## GIVEN INFORMATION

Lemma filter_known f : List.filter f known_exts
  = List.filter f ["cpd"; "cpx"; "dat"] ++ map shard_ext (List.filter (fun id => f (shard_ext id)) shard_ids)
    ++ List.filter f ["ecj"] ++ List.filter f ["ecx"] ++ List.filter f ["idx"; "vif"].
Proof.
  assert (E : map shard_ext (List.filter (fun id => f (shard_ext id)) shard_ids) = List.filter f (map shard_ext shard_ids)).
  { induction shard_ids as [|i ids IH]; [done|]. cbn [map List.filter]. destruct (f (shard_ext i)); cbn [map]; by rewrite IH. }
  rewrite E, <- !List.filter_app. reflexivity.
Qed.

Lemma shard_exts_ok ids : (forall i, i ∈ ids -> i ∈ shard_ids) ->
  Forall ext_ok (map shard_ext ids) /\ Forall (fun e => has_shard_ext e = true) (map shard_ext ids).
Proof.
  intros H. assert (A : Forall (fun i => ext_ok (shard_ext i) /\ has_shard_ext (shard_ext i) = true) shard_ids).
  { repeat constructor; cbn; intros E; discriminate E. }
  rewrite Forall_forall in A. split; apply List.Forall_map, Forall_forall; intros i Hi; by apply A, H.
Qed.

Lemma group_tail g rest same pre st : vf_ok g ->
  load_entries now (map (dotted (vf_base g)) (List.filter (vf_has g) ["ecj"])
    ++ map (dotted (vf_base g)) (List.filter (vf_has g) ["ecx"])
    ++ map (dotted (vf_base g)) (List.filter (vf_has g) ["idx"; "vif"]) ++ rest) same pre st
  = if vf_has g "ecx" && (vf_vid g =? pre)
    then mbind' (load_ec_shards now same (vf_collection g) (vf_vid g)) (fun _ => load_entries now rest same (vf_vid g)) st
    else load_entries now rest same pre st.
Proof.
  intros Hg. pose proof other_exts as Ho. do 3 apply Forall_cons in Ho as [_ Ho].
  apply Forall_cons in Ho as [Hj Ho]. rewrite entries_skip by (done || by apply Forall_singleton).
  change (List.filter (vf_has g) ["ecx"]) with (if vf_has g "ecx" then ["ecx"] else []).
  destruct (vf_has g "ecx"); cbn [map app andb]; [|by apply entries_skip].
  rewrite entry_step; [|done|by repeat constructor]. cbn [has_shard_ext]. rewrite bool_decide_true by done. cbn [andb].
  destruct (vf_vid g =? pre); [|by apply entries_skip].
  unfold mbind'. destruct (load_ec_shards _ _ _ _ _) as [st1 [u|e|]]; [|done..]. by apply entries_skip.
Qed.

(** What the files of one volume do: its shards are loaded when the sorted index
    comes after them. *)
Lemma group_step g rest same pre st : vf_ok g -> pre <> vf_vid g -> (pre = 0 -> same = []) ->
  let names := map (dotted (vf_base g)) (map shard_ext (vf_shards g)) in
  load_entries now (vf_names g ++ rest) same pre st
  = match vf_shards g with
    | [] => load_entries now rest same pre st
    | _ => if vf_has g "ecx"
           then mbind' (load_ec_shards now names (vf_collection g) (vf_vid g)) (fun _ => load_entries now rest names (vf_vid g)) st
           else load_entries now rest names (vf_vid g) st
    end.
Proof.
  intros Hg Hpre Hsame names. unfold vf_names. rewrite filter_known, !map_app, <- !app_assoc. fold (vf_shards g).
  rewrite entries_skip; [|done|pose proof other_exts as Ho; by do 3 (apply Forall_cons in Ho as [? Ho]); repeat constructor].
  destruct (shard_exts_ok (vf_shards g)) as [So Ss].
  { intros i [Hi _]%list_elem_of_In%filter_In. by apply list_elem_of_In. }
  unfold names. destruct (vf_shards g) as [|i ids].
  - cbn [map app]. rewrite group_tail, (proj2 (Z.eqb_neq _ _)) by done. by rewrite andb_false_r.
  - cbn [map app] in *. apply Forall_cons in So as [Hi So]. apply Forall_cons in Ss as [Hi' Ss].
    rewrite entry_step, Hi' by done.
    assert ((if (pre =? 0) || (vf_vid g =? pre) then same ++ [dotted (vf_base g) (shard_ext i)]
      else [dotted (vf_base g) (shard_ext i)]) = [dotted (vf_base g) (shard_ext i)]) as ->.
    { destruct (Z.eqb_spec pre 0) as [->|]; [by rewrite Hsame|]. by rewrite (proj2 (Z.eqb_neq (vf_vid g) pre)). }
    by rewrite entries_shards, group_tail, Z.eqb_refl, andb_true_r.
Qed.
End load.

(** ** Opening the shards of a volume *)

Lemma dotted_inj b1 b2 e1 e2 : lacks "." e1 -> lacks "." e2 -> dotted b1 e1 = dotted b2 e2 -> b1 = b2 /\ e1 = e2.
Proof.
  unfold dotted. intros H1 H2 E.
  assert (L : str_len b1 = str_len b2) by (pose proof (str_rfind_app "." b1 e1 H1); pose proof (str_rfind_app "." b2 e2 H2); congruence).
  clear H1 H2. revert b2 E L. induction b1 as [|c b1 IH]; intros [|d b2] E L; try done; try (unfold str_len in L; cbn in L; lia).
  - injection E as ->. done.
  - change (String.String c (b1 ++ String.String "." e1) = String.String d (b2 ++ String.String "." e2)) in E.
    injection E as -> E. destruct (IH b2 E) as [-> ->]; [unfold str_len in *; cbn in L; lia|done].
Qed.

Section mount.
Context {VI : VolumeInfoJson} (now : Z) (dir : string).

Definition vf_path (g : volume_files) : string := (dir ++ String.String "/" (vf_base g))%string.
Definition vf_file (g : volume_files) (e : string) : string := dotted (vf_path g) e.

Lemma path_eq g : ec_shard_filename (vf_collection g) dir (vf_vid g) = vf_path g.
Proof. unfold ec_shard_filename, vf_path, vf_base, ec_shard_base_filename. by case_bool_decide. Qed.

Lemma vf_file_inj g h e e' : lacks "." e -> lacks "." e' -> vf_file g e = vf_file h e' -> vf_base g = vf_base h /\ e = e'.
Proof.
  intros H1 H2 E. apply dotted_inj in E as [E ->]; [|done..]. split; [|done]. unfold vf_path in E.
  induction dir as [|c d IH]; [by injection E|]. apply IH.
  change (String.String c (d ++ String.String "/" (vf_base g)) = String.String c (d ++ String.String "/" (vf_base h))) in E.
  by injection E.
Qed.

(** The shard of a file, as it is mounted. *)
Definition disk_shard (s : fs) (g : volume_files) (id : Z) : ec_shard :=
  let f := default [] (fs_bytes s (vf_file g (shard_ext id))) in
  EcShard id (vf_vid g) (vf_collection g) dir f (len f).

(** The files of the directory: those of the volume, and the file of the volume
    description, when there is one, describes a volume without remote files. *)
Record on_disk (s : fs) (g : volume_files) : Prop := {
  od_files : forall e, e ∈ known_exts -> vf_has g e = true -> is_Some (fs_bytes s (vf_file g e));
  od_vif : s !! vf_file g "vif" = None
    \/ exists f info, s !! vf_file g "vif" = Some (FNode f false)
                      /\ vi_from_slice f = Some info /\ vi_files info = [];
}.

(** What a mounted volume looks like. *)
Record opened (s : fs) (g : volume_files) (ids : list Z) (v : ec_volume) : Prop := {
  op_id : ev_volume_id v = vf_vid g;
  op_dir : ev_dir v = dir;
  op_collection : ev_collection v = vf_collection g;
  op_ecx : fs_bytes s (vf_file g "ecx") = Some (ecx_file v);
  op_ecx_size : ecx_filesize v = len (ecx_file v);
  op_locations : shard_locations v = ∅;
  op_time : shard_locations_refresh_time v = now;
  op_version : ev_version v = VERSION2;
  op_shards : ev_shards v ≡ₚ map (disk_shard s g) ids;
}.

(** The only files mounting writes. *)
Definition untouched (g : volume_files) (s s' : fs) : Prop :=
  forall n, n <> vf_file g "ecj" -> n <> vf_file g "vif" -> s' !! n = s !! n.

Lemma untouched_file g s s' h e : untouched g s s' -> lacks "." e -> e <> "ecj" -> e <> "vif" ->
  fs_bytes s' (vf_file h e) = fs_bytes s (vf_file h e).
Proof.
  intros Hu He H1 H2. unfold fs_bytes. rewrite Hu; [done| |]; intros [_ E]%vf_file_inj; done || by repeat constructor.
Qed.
* * *
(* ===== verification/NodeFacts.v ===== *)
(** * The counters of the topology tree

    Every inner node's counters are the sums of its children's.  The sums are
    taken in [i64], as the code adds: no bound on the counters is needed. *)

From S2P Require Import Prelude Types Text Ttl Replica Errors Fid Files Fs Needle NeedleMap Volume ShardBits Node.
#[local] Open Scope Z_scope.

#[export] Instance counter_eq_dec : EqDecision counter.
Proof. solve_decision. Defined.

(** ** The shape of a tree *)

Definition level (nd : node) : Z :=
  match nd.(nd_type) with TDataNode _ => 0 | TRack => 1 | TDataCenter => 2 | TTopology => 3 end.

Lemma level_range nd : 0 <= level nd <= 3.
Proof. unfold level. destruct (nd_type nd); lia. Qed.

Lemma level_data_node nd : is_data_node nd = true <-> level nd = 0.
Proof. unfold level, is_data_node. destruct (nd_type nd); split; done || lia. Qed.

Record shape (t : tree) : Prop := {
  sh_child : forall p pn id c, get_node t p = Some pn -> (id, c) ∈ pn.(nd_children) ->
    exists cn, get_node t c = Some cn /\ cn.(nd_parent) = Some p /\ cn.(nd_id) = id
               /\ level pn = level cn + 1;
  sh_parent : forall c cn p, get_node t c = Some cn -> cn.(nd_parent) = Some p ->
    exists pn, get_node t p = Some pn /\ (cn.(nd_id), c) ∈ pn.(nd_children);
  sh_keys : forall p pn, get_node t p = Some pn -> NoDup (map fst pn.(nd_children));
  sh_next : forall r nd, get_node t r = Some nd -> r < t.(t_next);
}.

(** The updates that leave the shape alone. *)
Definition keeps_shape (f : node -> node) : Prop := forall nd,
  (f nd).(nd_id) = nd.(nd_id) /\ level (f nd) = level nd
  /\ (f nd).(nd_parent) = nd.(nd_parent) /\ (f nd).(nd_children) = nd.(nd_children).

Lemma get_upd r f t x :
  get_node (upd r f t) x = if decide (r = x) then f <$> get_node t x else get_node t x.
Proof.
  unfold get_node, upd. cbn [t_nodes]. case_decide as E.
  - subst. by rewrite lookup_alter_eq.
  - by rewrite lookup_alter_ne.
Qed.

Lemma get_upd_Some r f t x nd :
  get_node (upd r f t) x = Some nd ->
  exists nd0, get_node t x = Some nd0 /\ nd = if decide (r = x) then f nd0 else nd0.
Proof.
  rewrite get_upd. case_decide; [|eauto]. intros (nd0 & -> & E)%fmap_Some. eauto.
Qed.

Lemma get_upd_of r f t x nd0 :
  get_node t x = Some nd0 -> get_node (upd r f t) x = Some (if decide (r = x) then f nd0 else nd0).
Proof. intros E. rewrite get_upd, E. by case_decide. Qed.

## PROBLEM TO WORK ON
Your answer should be the lines of the listing above between the line holding "- change (String.String" and the line holding "(dir : string).", inclusive, restated word for word and alone.

## OUTPUT
  - change (String.String c (b1 ++ String.String "." e1) = String.String d (b2 ++ String.String "." e2)) in E.
    injection E as -> E. destruct (IH b2 E) as [-> ->]; [unfold str_len in *; cbn in L; lia|done].
Qed.

Section mount.
Context {VI : VolumeInfoJson} (now : Z) (dir : string).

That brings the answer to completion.